=== INSTRUCTIONS TO FOLLOW ===
Note each line of the entries that includes "interface". Then copy those lines.

=== DATA ===
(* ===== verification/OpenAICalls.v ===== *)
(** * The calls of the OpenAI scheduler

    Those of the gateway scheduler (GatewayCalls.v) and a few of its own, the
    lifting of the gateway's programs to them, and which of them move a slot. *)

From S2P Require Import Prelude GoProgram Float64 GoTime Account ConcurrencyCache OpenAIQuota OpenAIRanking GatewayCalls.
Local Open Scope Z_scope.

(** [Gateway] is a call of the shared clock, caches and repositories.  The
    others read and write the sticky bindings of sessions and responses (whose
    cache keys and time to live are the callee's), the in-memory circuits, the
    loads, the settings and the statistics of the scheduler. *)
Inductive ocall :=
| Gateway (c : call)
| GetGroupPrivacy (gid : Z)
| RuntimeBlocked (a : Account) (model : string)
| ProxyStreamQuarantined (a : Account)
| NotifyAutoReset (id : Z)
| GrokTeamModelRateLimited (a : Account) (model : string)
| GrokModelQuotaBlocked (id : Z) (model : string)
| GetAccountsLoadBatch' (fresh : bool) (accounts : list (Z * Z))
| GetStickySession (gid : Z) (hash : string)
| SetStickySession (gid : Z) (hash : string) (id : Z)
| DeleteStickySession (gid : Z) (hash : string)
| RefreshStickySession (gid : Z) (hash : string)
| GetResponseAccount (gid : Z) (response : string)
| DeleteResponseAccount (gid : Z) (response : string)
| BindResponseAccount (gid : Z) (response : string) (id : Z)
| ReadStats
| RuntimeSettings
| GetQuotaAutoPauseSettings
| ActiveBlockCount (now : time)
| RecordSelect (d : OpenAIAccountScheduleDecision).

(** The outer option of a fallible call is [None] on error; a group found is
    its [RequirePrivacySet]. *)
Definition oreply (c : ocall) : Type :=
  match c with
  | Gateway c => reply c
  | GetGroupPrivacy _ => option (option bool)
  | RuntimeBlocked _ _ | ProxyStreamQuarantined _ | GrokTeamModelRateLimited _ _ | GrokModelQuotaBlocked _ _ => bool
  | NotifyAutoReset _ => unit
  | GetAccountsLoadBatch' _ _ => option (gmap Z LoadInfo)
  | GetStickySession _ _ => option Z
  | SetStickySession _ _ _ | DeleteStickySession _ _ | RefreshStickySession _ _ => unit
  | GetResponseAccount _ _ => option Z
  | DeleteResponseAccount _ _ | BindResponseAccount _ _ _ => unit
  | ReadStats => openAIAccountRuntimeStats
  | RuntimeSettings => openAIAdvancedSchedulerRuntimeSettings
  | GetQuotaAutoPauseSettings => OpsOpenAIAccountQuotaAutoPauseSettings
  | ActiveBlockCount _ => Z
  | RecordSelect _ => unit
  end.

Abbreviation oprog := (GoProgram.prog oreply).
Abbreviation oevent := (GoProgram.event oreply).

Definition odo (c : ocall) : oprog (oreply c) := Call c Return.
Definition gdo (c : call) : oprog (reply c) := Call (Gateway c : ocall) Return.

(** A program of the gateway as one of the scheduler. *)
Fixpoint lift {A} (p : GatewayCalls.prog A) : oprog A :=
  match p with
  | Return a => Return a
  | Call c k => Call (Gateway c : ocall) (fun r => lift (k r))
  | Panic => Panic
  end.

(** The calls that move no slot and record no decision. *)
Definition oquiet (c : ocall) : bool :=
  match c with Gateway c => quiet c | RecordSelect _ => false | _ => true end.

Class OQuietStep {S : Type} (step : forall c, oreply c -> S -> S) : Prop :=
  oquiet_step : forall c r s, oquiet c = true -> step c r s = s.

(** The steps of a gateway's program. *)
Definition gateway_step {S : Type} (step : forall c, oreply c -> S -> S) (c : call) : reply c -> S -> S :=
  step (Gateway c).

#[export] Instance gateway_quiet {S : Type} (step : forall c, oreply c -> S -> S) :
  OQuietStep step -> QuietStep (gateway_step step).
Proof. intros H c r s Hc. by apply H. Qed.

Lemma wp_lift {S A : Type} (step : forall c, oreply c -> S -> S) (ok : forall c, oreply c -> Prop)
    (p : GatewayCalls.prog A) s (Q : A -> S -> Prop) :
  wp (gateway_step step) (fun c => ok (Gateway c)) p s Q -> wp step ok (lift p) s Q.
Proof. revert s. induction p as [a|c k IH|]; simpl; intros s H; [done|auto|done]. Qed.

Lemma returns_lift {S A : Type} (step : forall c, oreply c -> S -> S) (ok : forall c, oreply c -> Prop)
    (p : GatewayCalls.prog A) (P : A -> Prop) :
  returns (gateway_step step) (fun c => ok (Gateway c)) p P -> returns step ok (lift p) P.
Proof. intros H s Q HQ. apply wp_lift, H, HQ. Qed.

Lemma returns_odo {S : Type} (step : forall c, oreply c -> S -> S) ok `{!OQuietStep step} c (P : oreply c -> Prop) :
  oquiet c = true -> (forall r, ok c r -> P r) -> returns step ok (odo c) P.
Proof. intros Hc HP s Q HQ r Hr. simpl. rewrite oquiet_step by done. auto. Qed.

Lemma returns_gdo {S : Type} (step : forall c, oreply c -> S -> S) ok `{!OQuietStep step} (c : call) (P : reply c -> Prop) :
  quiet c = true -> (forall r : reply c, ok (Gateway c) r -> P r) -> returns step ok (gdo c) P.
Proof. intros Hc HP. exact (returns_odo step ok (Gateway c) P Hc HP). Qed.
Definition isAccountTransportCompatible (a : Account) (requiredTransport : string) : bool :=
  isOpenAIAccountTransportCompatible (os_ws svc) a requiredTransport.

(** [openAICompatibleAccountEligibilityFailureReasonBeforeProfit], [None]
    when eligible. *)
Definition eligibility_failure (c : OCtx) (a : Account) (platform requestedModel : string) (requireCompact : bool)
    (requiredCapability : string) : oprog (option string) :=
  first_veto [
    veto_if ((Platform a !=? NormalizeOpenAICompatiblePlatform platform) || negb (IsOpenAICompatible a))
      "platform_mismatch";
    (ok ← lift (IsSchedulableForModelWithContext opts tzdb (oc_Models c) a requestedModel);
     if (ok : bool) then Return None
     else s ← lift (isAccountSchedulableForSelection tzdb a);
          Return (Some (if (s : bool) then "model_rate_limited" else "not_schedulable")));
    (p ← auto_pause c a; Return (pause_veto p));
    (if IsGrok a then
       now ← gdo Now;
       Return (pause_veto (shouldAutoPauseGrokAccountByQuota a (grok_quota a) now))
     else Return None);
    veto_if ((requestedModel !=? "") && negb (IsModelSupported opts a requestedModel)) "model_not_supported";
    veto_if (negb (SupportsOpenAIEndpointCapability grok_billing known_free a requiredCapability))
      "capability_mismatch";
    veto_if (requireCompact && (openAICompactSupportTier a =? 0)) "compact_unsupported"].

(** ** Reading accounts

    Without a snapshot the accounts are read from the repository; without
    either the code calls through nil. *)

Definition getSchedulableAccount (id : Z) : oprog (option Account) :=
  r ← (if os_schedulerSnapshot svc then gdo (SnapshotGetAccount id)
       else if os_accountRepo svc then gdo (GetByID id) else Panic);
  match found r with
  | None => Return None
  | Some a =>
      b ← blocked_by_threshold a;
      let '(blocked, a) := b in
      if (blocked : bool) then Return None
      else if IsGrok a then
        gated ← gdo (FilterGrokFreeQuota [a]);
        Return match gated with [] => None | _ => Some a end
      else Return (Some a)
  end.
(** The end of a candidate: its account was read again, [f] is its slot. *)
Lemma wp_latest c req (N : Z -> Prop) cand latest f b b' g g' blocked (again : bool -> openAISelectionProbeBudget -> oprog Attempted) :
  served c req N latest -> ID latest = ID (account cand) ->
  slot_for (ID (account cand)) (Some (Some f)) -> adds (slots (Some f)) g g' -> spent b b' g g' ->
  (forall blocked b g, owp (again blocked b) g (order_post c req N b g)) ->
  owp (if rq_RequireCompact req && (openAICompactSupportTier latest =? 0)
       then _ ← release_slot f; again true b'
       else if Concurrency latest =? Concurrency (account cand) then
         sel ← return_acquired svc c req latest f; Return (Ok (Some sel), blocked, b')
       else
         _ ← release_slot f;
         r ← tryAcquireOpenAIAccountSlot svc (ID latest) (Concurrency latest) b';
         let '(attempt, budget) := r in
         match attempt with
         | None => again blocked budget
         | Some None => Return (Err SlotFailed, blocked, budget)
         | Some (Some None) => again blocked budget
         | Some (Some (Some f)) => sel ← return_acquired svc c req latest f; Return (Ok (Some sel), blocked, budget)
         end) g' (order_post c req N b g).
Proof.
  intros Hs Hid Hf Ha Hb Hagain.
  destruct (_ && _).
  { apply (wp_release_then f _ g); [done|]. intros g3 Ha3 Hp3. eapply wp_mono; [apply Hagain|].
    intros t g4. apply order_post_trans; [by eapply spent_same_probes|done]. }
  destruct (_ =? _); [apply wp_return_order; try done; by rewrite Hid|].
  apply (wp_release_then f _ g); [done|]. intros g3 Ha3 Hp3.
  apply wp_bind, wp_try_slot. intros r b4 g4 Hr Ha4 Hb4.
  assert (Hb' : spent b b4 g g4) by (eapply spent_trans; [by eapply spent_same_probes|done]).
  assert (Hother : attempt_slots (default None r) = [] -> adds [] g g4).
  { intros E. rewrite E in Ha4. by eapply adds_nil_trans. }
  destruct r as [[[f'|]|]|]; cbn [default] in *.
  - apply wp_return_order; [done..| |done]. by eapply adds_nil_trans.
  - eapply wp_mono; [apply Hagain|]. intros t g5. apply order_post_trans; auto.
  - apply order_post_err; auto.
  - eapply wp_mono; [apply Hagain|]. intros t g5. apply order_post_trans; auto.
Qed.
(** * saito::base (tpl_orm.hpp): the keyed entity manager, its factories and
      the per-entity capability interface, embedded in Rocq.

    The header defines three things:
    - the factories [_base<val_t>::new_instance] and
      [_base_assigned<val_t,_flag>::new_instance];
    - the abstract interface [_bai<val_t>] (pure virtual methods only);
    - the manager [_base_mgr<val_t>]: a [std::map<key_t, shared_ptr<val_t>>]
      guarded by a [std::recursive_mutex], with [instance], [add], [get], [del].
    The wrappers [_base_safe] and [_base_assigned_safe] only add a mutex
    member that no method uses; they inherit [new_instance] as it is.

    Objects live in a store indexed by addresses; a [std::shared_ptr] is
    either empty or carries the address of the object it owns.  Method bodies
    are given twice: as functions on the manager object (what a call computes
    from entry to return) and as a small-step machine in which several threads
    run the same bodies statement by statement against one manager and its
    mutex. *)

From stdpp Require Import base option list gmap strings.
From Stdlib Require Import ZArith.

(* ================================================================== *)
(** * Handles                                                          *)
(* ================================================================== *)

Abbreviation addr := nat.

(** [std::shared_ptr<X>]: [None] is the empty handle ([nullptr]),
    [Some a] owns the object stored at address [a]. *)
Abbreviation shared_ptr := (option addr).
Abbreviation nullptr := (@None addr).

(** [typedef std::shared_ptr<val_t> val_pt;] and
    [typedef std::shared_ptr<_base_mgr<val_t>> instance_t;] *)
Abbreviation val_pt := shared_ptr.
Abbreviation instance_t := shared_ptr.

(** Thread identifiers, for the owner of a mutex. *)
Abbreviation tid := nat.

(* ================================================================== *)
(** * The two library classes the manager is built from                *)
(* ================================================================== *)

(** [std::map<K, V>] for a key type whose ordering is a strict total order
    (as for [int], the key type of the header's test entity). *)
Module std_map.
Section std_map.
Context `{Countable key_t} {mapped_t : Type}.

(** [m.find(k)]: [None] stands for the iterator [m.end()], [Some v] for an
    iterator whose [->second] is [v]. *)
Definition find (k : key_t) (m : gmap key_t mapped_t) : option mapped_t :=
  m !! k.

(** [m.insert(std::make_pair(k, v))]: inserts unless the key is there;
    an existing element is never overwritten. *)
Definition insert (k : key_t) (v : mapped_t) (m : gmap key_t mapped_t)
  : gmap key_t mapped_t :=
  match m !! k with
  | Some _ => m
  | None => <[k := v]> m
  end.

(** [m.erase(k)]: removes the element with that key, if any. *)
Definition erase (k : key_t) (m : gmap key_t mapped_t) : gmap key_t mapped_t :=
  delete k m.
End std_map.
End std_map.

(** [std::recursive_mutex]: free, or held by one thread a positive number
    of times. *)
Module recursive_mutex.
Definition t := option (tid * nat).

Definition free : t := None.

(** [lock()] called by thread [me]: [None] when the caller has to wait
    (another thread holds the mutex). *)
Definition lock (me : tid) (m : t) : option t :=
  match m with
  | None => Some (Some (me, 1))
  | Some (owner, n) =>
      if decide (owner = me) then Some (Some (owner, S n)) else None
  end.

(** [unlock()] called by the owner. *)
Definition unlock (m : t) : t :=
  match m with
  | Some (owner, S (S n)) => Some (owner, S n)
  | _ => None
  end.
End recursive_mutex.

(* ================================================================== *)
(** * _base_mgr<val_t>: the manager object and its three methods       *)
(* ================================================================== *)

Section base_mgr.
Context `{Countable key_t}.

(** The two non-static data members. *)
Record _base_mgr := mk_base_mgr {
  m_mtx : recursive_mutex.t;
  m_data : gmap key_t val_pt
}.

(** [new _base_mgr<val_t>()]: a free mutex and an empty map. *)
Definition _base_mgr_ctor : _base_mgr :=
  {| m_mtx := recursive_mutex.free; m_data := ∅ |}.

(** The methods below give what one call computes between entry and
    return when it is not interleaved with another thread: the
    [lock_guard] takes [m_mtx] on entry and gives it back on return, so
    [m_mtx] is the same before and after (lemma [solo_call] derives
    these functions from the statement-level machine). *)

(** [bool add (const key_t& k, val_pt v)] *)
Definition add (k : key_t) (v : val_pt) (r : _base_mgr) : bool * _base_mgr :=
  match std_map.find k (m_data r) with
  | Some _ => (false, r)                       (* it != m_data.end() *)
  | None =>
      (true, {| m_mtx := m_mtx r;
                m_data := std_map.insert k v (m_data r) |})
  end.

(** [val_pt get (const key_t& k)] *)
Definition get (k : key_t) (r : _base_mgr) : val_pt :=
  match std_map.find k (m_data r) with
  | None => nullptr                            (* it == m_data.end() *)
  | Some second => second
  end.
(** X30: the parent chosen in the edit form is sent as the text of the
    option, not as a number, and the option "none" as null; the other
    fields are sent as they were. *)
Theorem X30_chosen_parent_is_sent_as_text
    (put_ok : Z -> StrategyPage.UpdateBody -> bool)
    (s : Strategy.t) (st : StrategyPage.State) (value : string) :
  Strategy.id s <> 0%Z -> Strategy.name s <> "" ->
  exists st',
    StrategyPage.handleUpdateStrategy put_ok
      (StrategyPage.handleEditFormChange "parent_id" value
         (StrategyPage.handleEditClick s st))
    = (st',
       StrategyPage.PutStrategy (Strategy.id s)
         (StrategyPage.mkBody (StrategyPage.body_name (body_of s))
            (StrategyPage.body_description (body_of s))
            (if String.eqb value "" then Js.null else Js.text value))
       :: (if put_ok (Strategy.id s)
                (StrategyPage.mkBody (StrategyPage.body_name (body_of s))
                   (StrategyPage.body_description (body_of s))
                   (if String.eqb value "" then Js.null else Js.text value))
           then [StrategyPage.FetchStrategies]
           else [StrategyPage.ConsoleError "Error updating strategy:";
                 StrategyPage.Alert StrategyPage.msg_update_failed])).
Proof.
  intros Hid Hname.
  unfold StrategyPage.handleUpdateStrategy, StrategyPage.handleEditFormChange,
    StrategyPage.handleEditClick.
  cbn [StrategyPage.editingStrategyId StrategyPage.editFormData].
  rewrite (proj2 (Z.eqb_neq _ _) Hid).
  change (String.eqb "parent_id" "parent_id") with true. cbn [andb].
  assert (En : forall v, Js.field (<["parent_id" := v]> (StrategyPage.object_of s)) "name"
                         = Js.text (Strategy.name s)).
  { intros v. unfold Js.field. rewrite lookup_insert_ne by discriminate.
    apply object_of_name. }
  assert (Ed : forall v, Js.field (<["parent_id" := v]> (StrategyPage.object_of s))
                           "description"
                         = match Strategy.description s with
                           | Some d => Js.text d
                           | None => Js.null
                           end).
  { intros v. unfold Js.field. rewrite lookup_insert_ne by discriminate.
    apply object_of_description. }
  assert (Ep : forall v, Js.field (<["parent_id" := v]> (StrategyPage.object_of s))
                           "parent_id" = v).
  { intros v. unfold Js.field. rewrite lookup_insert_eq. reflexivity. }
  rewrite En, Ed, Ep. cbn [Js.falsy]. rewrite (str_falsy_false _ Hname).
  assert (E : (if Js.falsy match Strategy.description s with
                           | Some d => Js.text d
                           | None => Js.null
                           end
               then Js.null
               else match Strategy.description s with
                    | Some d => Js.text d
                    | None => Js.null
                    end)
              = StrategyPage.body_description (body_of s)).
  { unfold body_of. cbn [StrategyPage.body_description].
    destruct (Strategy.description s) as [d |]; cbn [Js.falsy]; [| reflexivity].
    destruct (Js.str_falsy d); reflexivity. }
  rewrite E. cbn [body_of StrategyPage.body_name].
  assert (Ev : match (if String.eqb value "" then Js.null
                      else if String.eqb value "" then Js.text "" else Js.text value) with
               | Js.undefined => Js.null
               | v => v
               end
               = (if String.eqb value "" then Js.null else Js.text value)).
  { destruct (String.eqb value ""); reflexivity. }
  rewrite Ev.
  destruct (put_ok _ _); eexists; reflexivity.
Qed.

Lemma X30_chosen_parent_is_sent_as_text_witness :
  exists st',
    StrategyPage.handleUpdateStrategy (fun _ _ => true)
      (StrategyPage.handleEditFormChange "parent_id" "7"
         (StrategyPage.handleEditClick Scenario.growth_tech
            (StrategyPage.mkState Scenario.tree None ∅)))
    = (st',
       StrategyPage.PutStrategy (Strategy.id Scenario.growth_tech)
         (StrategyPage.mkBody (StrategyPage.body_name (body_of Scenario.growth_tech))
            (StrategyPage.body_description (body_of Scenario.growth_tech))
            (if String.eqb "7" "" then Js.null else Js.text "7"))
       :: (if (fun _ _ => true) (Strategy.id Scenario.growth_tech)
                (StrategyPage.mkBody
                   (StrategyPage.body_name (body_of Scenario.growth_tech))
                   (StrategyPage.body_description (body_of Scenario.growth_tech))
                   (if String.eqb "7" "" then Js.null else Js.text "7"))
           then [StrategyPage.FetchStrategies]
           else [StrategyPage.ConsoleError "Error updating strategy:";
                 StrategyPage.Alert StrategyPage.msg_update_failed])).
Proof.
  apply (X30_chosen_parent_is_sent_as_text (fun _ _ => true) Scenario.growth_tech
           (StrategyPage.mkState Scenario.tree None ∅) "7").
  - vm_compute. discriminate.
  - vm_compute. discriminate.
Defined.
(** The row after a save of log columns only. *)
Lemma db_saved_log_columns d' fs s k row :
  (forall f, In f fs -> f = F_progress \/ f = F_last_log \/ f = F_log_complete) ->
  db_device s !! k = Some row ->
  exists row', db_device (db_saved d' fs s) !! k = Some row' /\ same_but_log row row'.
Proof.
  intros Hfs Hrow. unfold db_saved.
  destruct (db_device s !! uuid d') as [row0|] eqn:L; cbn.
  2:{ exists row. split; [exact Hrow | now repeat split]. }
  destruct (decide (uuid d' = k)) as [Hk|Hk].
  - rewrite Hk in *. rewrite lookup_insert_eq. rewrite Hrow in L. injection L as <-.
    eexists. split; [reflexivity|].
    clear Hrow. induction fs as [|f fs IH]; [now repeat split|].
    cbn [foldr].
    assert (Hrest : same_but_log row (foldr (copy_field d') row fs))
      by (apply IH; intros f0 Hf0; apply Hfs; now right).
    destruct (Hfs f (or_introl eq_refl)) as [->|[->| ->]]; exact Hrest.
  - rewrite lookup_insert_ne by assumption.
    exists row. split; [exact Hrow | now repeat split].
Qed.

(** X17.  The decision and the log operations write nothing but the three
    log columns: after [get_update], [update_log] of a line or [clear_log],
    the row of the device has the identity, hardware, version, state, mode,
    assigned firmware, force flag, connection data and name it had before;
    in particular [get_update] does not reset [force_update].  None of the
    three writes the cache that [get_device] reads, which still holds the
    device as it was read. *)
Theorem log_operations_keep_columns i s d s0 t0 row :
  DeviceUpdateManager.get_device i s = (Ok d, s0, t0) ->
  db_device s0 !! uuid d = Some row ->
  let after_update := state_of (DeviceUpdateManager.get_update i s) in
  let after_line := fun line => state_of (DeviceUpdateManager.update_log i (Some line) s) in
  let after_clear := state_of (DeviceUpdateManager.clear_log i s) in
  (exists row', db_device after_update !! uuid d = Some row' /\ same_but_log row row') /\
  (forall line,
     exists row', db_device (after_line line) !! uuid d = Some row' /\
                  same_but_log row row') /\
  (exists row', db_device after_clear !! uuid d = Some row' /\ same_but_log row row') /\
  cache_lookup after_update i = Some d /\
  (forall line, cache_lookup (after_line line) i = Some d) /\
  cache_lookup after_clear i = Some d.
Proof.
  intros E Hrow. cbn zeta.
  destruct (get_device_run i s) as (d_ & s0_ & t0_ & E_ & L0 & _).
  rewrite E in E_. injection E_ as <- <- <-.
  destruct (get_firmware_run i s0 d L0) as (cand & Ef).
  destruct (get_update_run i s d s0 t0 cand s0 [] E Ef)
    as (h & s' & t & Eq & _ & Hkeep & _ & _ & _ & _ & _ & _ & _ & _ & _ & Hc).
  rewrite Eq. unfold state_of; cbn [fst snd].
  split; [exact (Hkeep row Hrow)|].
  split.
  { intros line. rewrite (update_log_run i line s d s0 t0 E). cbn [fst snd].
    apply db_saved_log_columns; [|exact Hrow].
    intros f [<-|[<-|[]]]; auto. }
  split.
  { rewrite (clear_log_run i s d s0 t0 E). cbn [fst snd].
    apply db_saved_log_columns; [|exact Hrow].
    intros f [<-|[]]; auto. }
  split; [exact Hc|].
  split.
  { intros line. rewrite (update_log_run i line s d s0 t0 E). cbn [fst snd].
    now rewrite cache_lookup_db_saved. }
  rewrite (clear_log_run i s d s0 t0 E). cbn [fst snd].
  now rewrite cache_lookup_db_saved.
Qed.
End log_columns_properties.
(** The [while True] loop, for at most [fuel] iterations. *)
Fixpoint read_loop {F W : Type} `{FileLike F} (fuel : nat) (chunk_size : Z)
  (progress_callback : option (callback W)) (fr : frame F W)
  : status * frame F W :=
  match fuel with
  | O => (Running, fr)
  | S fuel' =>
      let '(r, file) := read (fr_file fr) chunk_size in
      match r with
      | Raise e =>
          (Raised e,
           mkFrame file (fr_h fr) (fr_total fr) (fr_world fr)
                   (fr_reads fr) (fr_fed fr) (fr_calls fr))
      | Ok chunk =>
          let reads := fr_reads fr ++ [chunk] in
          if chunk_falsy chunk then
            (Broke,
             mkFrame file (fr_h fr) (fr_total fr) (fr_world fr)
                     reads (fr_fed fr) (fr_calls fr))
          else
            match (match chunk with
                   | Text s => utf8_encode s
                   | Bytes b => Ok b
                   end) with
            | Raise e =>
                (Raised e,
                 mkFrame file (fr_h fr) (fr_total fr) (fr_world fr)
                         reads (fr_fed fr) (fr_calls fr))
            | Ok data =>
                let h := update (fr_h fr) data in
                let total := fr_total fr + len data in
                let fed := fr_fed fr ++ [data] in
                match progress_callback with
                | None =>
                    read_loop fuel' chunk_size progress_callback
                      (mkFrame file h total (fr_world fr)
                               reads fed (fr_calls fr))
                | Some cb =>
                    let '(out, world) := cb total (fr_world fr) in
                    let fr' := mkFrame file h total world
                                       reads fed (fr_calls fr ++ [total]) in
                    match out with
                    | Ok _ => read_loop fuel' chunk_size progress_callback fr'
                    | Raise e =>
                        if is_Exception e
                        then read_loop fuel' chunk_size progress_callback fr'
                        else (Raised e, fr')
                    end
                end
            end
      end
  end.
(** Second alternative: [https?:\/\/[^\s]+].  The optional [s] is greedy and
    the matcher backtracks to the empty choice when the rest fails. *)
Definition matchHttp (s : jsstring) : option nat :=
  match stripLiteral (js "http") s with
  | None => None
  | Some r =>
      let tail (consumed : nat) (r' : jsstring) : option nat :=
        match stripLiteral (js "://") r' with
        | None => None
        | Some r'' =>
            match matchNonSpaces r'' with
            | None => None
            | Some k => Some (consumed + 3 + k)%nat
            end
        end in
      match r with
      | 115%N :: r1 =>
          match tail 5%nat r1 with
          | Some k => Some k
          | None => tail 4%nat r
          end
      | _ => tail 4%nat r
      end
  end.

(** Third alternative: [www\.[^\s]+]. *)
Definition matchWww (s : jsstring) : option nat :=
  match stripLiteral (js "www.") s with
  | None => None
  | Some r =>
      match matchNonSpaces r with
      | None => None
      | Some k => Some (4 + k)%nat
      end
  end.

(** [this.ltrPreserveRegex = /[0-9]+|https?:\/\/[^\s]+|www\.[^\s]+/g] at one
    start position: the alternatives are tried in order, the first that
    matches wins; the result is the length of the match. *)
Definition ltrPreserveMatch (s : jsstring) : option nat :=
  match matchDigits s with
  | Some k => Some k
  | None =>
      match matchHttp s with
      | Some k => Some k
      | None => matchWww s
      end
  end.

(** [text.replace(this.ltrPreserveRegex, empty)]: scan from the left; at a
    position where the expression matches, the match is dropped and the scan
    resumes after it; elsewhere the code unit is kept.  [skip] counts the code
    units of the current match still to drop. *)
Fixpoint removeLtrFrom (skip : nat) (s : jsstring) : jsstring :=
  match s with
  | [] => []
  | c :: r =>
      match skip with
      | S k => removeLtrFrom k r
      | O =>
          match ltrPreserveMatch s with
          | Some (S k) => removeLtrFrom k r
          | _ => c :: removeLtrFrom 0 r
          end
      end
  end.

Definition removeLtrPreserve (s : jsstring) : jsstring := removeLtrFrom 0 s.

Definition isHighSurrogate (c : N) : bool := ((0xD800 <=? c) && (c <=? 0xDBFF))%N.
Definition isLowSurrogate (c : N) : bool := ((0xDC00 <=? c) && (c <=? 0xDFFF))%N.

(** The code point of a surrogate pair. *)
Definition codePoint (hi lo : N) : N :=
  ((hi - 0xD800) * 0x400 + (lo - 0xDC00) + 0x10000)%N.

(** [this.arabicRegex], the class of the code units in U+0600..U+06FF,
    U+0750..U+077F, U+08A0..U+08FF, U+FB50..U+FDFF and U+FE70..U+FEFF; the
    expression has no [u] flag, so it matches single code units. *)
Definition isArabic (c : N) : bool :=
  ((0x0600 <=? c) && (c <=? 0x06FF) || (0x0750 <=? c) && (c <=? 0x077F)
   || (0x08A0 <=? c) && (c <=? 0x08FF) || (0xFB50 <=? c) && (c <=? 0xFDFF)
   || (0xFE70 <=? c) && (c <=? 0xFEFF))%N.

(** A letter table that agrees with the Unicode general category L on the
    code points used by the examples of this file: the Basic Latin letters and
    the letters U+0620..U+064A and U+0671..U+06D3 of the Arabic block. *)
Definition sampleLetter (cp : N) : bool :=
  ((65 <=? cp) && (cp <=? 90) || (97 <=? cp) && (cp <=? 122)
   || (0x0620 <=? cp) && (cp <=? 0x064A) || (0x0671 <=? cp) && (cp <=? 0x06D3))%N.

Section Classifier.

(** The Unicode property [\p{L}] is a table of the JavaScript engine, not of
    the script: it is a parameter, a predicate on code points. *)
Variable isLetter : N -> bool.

=== TASK OUTPUT ===
      the per-entity capability interface, embedded in Rocq.
    - the abstract interface [_bai<val_t>] (pure virtual methods only);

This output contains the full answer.